Um sich der Tragweite des ihm von seinem Vater zugesprochenen Auftrags bewusst zu werden, um das ihm Aufgetragene sich innerlich zu eigen zu machen, wird er vom Geist Gottes in die Wüste geführt. Im Markusevangelium lesen wir: "Danach trieb der Geist Jesus in die Wüste. Dort blieb er vierzig Tage lang und wurde vom Satan versucht" (Mk 1, 12 f.). Jesus stand vor der Entscheidung, welchen Weg er gehen sollte. Den Weg der Gewaltlosigkeit, der scheinbaren Ohnmacht. Oder den Weg irdischer Machterweise. Davon berichtet die Versuchungsgeschichte. Eine widergöttliche Macht, Satan oder Teufel genannt, führte Jesus in Versuchung und wollte ihn von dem ihm von Gott gewiesenen Weg abbringen. Er sollte dazu geführt, dazu verführt werden, durch äußere Machterweise die Menschen von sich zu überzeugen Der Satan legte ihm nahe, Steine in Brot zu verwandeln. Nachdem er dies zurückgewiesen hat, versuchte der Satan ein Weiteres. Jesus sollte sich durch einen spektakulären Sturz von der Tempelzinne als Messias erweisen. Schließlich will der Versucher Jesus dazu bringen, von ihm die Herrschaft über alle Reiche dieser Welt zu erlangen, wenn er sich vor ihm niederwirft und ihn anbetet. Jesus hat auch dieser letzten abgründigen Versuchung widerstanden. Er hat den Weg der Erniedrigung gewählt. Diesen ist er bis zum Ende gegangen. Bis hinein in Todesangst und Gottesverlassenheit. Jesus hätte diese fundamentale, für das Heil der Menschheit so entscheidende Wahl nicht treffen können, wäre er nicht vom Geist Gottes geleitet gewesen, aufgeschienen schon in der Taufe am Jordan. Nach vierzig Tagen in der Wüste kehrt Jesus, "erfüllt von der Kraft des Geistes", wie es im Evangelium des Lukas heißt, "nach Galiläa zurück (Lk 4, 14).

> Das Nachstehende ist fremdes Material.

(** C7. With [API_KEY] unset, two requests that differ only in their
    Authorization header get the same answer from [download], with the same
    effects, and the same response on the wire. *)
Theorem auth_header_ignored_without_key (env : environment) (request : Request)
    (a a' : option string) (w : world) :
  download None env (with_authorization a request) w
  = download None env (with_authorization a' request) w
  /\ serve (download None env (with_authorization a request)) w
     = serve (download None env (with_authorization a' request)) w.
Proof.
  assert (E : download None env (with_authorization a request) w
              = download None env (with_authorization a' request) w) by reflexivity.
  split; [exact E|]. unfold serve. rewrite E. reflexivity.
Qed.

(** C9. GET /health is routed to [health], whatever [API_KEY] is and
    whatever the state of the world: the answer is 200 with the three fixed
    fields, the world is unchanged and nothing is done on the way. *)
Theorem health_fixed (API_KEY : option string) (env : environment) (request : Request)
    (w : world) :
  exists view,
    route API_KEY env GET "/health" = Some view
    /\ view request w =
         (inl (json_response 200 [("status", "healthy");
                                  ("service", "yt-dlp-audio-service");
                                  ("version", "1.0")]), w, [])
    /\ serve (view request) w =
         (Some (wire_json 200 [("status", "healthy");
                               ("service", "yt-dlp-audio-service");
                               ("version", "1.0")]), w, [EvStartResponse 200]).
Proof. eexists. split; [reflexivity|]. split; reflexivity. Qed.

(** C6. A request that is not turned away by the auth check and whose
    body is [{}] or [{"url": ""}] gets exactly 400
    [{"error": "No URL provided"}], and nothing else happens. *)
Theorem missing_url_rejected (API_KEY : option string) (env : environment)
    (request : Request) (w : world) :
  unauthorized API_KEY request = false ->
  json_body request = JsonOk (PyDict [])
  \/ json_body request = JsonOk (PyDict [("url", PyStr "")]) ->
  download API_KEY env request w = (inl no_url_response, w, [])
  /\ serve (download API_KEY env request) w =
       (Some (wire_json 400 [("error", "No URL provided")]), w, [EvStartResponse 400]).
Proof.
  intros A B.
  assert (E : download API_KEY env request w = (inl no_url_response, w, [])).
  { rewrite (download_authorized _ _ _ A), download_try_run.
    destruct B as [B|B];
      rewrite (download_body_no_url _ _ _ _ B eq_refl); reflexivity. }
  split; [exact E|]. unfold serve. rewrite E. reflexivity.
Qed.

Gesandt zu den Armen und Hilfsbedürftigen.
Dann hören wir noch einmal davon, wie sich der Geist Gottes in Jesus machtvoll erweist. In der Synagoge seiner Heimatstadt Nazaret wird ihm in einem Sabbatgottesdienst das Buch des Propheten Jesaja gereicht. Darin findet er die Stelle: "Der Geist des Herrn ruht auf mir, denn der Herr hat mich gesalbt. Er hat mich gesandt, damit ich den Armen die gute Nachricht bringe, damit ich den Gefangenen Entlassung verkünde und den Blinden das Augenlicht, damit ich die Zerschlagenen in Freiheit setzte und ein Gnadenjahr des Herrn ausrufe (Lk 4, 18 ff.). Nachdem Jesus das Buch dem Synagogenvorstehers zurückgegeben hatte, sagt er, dass sich heute das Schriftwort an ihm erfüllt hat: Denn er ist zu den Armen, den Gefangenen, den Zerschlagenen gekommen. Zu all denen, die von Not und Leid geplagt sind. Zu denen, die nicht mehr weiter wissen. Zu ihnen gehören auch wir, in dieser oder jener Weise. Wir dürfen Jesu Wort auch an uns gerichtet hören: Kommt alle zu mir, die ihr mühselig und beladen seid. Ich werde euch Ruhe verschaffen in eurem Herzen (vgl. Mt 11, 28-30).
Wir können uns nicht mit Jesus vergleichen, auf den in der Taufe der Geist Gottes herab gekommen ist. Jesus steht in einer einzigartigen Beziehung zu Gott, den er seinen Vater nennt. Dennoch sind wir seit unserer Taufe hinein genommen in das göttliche Leben. Gottes Geist, der in Jesus in seiner ganzen Fülle lebt, lebt auch in uns. Wir müssten ihm in unserem Herzen noch mehr Raum geben. Bei Meister Eckart, dem großen Mystiker des Mittelalters, lesen wir: "Wäre ich so bereit und fände Gott so weit Raum in mir wie in unserem Herrn Jesus Christus, er würde mich ebenso völlig mit seiner Flut erfüllen. Denn der Heilige Geist kann sich nicht enthalten, in all das zu fließen, wo er Raum findet, und soweit er Raum findet."